Problem description — When a line in the data below includes "tauto", pick it out and copy it.

Supplied data —

(** The condition on rounds is needed: a decided message for round 0 with a quorum of
    signers passes the instance's own checks and panics in the conversion. *)
Lemma round_zero_panics :
  let w := SampleProgress.decided_message in
  let m := qbft_message w in
  let w0 := {| signed_message := signed_message w;
               qbft_message := {| qbft_message_type := Commit; height := height m; round := 0;
                 identifier := identifier m; root := root m; data_round := 0;
                 round_change_justification := []; prepare_justification := [] |} |} in
  call_outcome (CallReceive w0) (sample_qbft 2 20) = Panic.
Proof. by vm_compute. Qed.
End SampleTotal.
Definition update_for_partial_signature (m : PartialSignatureMessages) (signer : OperatorId)
    : action DutyState ValidationFailure unit :=
  λ ds, let '(r, os) := operator_update_partial m (operator_or_new ds signer) in
        (r, set_operator signer os ds).

(** [DutyState::outdated] *)
Definition outdated (ds : DutyState) (current_slot : Slot) : bool :=
  let earliest_relevant_slot := (current_slot - N.of_nat (stored_slots ds))%N in
  forallb (λ p, (os_max_slot p.2 <? earliest_relevant_slot)%N) (map_to_list (operators ds)).

(** ** The ring *)

(** A write of the slot's entry, by either path. *)
Definition touches (slot : Slot) (os os' : OperatorState) : Prop :=
  ∃ s, ss_slot s = slot ∧ os_state os' = <[ring_index os slot := Some s]> (os_state os).

Lemma get_signer_state_slot os slot s : get_signer_state os slot = Some s → ss_slot s = slot.
Proof. unfold get_signer_state. intros (s' & _ & H)%bind_Some. by case_decide; simplify_eq. Qed.

Lemma touches_length slot os os' :
  touches slot os os' → length (os_state os') = length (os_state os).
Proof. intros (s & _ & ->). apply length_insert. Qed.

Lemma touches_ring_index slot os os' t :
  touches slot os os' → ring_index os' t = ring_index os t.
Proof. intros H. unfold ring_index, len. by rewrite (touches_length _ _ _ H). Qed.

Lemma ring_index_lt os t : 0 < length (os_state os) → ring_index os t < length (os_state os).
Proof.
  intros H. unfold ring_index, len.
  pose proof (N.mod_lt t (N.of_nat (length (os_state os)))). lia.
Qed.

(** Writing one slot makes it present and forgets exactly the slots that share its entry. *)
Lemma touches_get slot os os' t :
  0 < length (os_state os) → touches slot os os' →
  is_Some (get_signer_state os' t) ↔
    t = slot ∨ ring_index os t ≠ ring_index os slot ∧ is_Some (get_signer_state os t).
Proof.
  intros Hlen Ht. pose proof (touches_ring_index _ _ _ t Ht) as Hi.
  destruct Ht as (s & Hs & Hst). unfold get_signer_state. rewrite Hi, Hst.
  pose proof (ring_index_lt os slot Hlen) as Hlt.
  destruct (decide (ring_index os slot = ring_index os t)) as [He|Hne].
  - rewrite <- He, list_lookup_insert_eq by done. cbn. rewrite Hs.
    case_decide; subst; [split; [auto|by eexists]|]. split; [by intros []|]. naive_solver.
  - rewrite list_lookup_insert_ne by done. split; [|naive_solver]. auto.
Qed.

Lemma set_signer_state_touches slot s os : ss_slot s = slot → touches slot os (set_signer_state slot s os).
Proof. intros H. by exists s. Qed.

Lemma write_after_touch slot s os os' :
  ss_slot s = slot → touches slot os os' → touches slot os (write_signer_state slot s os').
Proof.
  intros Hs Ht. pose proof (touches_ring_index _ _ _ slot Ht) as Hi. destruct Ht as (s' & _ & He).
  exists s. split; [done|]. cbn. by rewrite Hi, He, list_insert_insert_eq.
Qed.

Lemma write_touches slot s os : ss_slot s = slot → touches slot os (write_signer_state slot s os).
Proof. intros H. by exists s. Qed.

Lemma signer_state_update_slot h signed m s : ss_slot (signer_state_update h signed m s) = ss_slot s.
Proof. unfold signer_state_update. repeat (case_match || case_decide); done. Qed.

Lemma operator_update_touches h signed m slot os :
  touches slot os (operator_update h signed m slot os).
Proof.
  unfold operator_update. destruct (get_signer_state os slot) as [s|] eqn:E;
    [destruct (_ <? _)%N|]; try apply write_after_touch, set_signer_state_touches;
    try apply write_touches; rewrite ?signer_state_update_slot; try done.
  by eapply get_signer_state_slot.
Qed.

Lemma record_roots_slot m s : ss_slot (record_roots m s).2 = ss_slot s.
Proof.
  unfold record_roots, root_budget. destruct (kind m); try done; repeat case_decide; done.
Qed.

Lemma operator_update_partial_touches m os :
  touches (psm_slot m) os (operator_update_partial m os).2.
Proof.
  unfold operator_update_partial.
  assert (∀ s os', ss_slot s = psm_slot m → os' = os ∨ touches (psm_slot m) os os' →
    touches (psm_slot m) os (match record_roots m s with
      | (Ok _, s) => (Ok tt, write_signer_state (psm_slot m)
          (s <| message_counts := record_partial_signature (kind m) (message_counts s) |>) os')
      | (e, s) => (e, write_signer_state (psm_slot m) s os') end : _ * _).2) as Hw.
  { intros s os' Hs Ho. pose proof (record_roots_slot m s) as Hr.
    destruct (record_roots m s) as [[] s'] eqn:E; cbn in *;
      (destruct Ho as [->|Ho]; [apply write_touches|apply write_after_touch; [|done]]); cbn; congruence. }
  destruct (get_signer_state os (psm_slot m)) as [s|] eqn:E; apply Hw; auto.
  - by eapply get_signer_state_slot.
  - right. by apply set_signer_state_touches.
Qed.

(** ** Duty counts *)

(** What the validator records for an operator. *)
Inductive DutyEvent :=
  | EvConsensus (signed : SignedSSVMessage) (m : QbftMessage)
  | EvPartial (m : PartialSignatureMessages).

Definition event_slot (ev : DutyEvent) : Slot :=
  match ev with EvConsensus _ m => height m | EvPartial m => psm_slot m end.

Definition apply_event (sha256 : bytes → bytes) (os : OperatorState) (ev : DutyEvent)
    : OperatorState :=
  match ev with
  | EvConsensus signed m => operator_update sha256 signed m (height m) os
  | EvPartial m => (operator_update_partial m os).2
  end.

Lemma apply_event_touches h os ev : touches (event_slot ev) os (apply_event h os ev).
Proof.
  destruct ev; [apply operator_update_touches|apply operator_update_partial_touches].
Qed.

Lemma apply_events_length h evs os :
  length (os_state (foldl (apply_event h) os evs)) = length (os_state os).
Proof.
  revert os. induction evs as [|ev evs IH]; intros os; cbn [foldl]; [done|].
  rewrite IH. eapply touches_length, apply_event_touches.
Qed.

Lemma mod_near_eq (t s L : N) :
  (t < s + L)%N → (s < t + L)%N → (t `mod` L = s `mod` L)%N → t = s.
Proof.
  intros H1 H2 He.
  assert (L ≠ 0)%N by lia.
  pose proof (N.div_mod t L ltac:(done)) as Ht. pose proof (N.div_mod s L ltac:(done)) as Hs.
  assert (t `div` L = s `div` L)%N as Hd by nia. congruence.
Qed.

(** Events outside a set of slots leave it absent. *)
Lemma events_absent h (E : Slot → Prop) evs os :
  0 < length (os_state os) → (∀ t, E t → get_signer_state os t = None) →
  (∀ ev, ev ∈ evs → ¬ E (event_slot ev)) →
  ∀ t, E t → get_signer_state (foldl (apply_event h) os evs) t = None.
Proof.
  revert os. induction evs as [|ev evs IH]; intros os Hlen Hnone Hout; cbn [foldl]; [done|].
  apply IH.
  - by rewrite (touches_length _ _ _ (apply_event_touches h os ev)).
  - intros t Ht. apply eq_None_not_Some.
    rewrite (touches_get _ _ _ t Hlen (apply_event_touches h os ev)).
    intros [->|[_ Hs]]; [by apply (Hout ev); [left|]|]. rewrite (Hnone t Ht) in Hs.
    by destruct Hs.
  - intros ev' Hev'. apply Hout. by right.
Qed.

(** Events near a set of slots record exactly their own slots in it. *)
Lemma events_present h (E : Slot → Prop) evs os :
  0 < length (os_state os) →
  (∀ ev t, ev ∈ evs → E t →
     (t < event_slot ev + len (os_state os) ∧ event_slot ev < t + len (os_state os))%N) →
  ∀ t, E t →
    is_Some (get_signer_state (foldl (apply_event h) os evs) t) ↔
    t ∈ event_slot <$> evs ∨ is_Some (get_signer_state os t).
Proof.
  revert os. induction evs as [|ev evs IH]; intros os Hlen Hnear t Ht; cbn [foldl fmap list_fmap].
  { set_solver. }
  pose proof (apply_event_touches h os ev) as Htch.
  pose proof (touches_length _ _ _ Htch) as Hl.
  rewrite IH; [|lia| |done].
  2:{ intros ev' t' Hev' Ht'. unfold len. rewrite Hl. apply Hnear; [by right|done]. }
  rewrite (touches_get _ _ _ t Hlen Htch), elem_of_cons.
  destruct (Hnear ev t) as [H1 H2]; [left|done|].
  destruct (decide (t = event_slot ev)) as [|Hne]; [tauto|].
  assert (ring_index os t ≠ ring_index os (event_slot ev)) as Hri.
  { intros He. apply Hne. apply (mod_near_eq _ _ (len (os_state os))); [done..|].
    unfold ring_index in He. by apply N2Nat.inj. }
  tauto.
Qed.

Lemma elem_of_slot_iter t e spe :
  t ∈ slot_iter e spe ↔ (t `div` N.pos spe = e)%N.
Proof.
  unfold slot_iter. rewrite list_elem_of_fmap. split.
  - intros (i & -> & Hi%elem_of_seq).
    symmetry. apply (N.div_unique _ _ _ (N.of_nat i)); lia.
  - intros <-. exists (N.to_nat (t `mod` N.pos spe)).
    pose proof (N.mod_lt t (N.pos spe) ltac:(done)) as Hm.
    pose proof (N.div_mod t (N.pos spe) ltac:(done)) as Hd.
    rewrite N2Nat.id. split; [lia|]. apply elem_of_seq.
    clear Hd. generalize dependent (t `mod` N.pos spe)%N. lia.
Qed.

Lemma slot_iter_NoDup e spe : NoDup (slot_iter e spe).
Proof. apply NoDup_fmap_2; [|apply NoDup_seq]. intros i j H. lia. Qed.

Lemma operator_state_new_get L t : get_signer_state (operator_state_new L) t = None.
Proof.
  unfold get_signer_state, operator_state_new. cbn.
  destruct (replicate L None !! _) as [x|] eqn:E; [|done].
  by apply lookup_replicate in E as [-> _].
Qed.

Answer to this task —
  destruct (decide (t = event_slot ev)) as [|Hne]; [tauto|].
  tauto.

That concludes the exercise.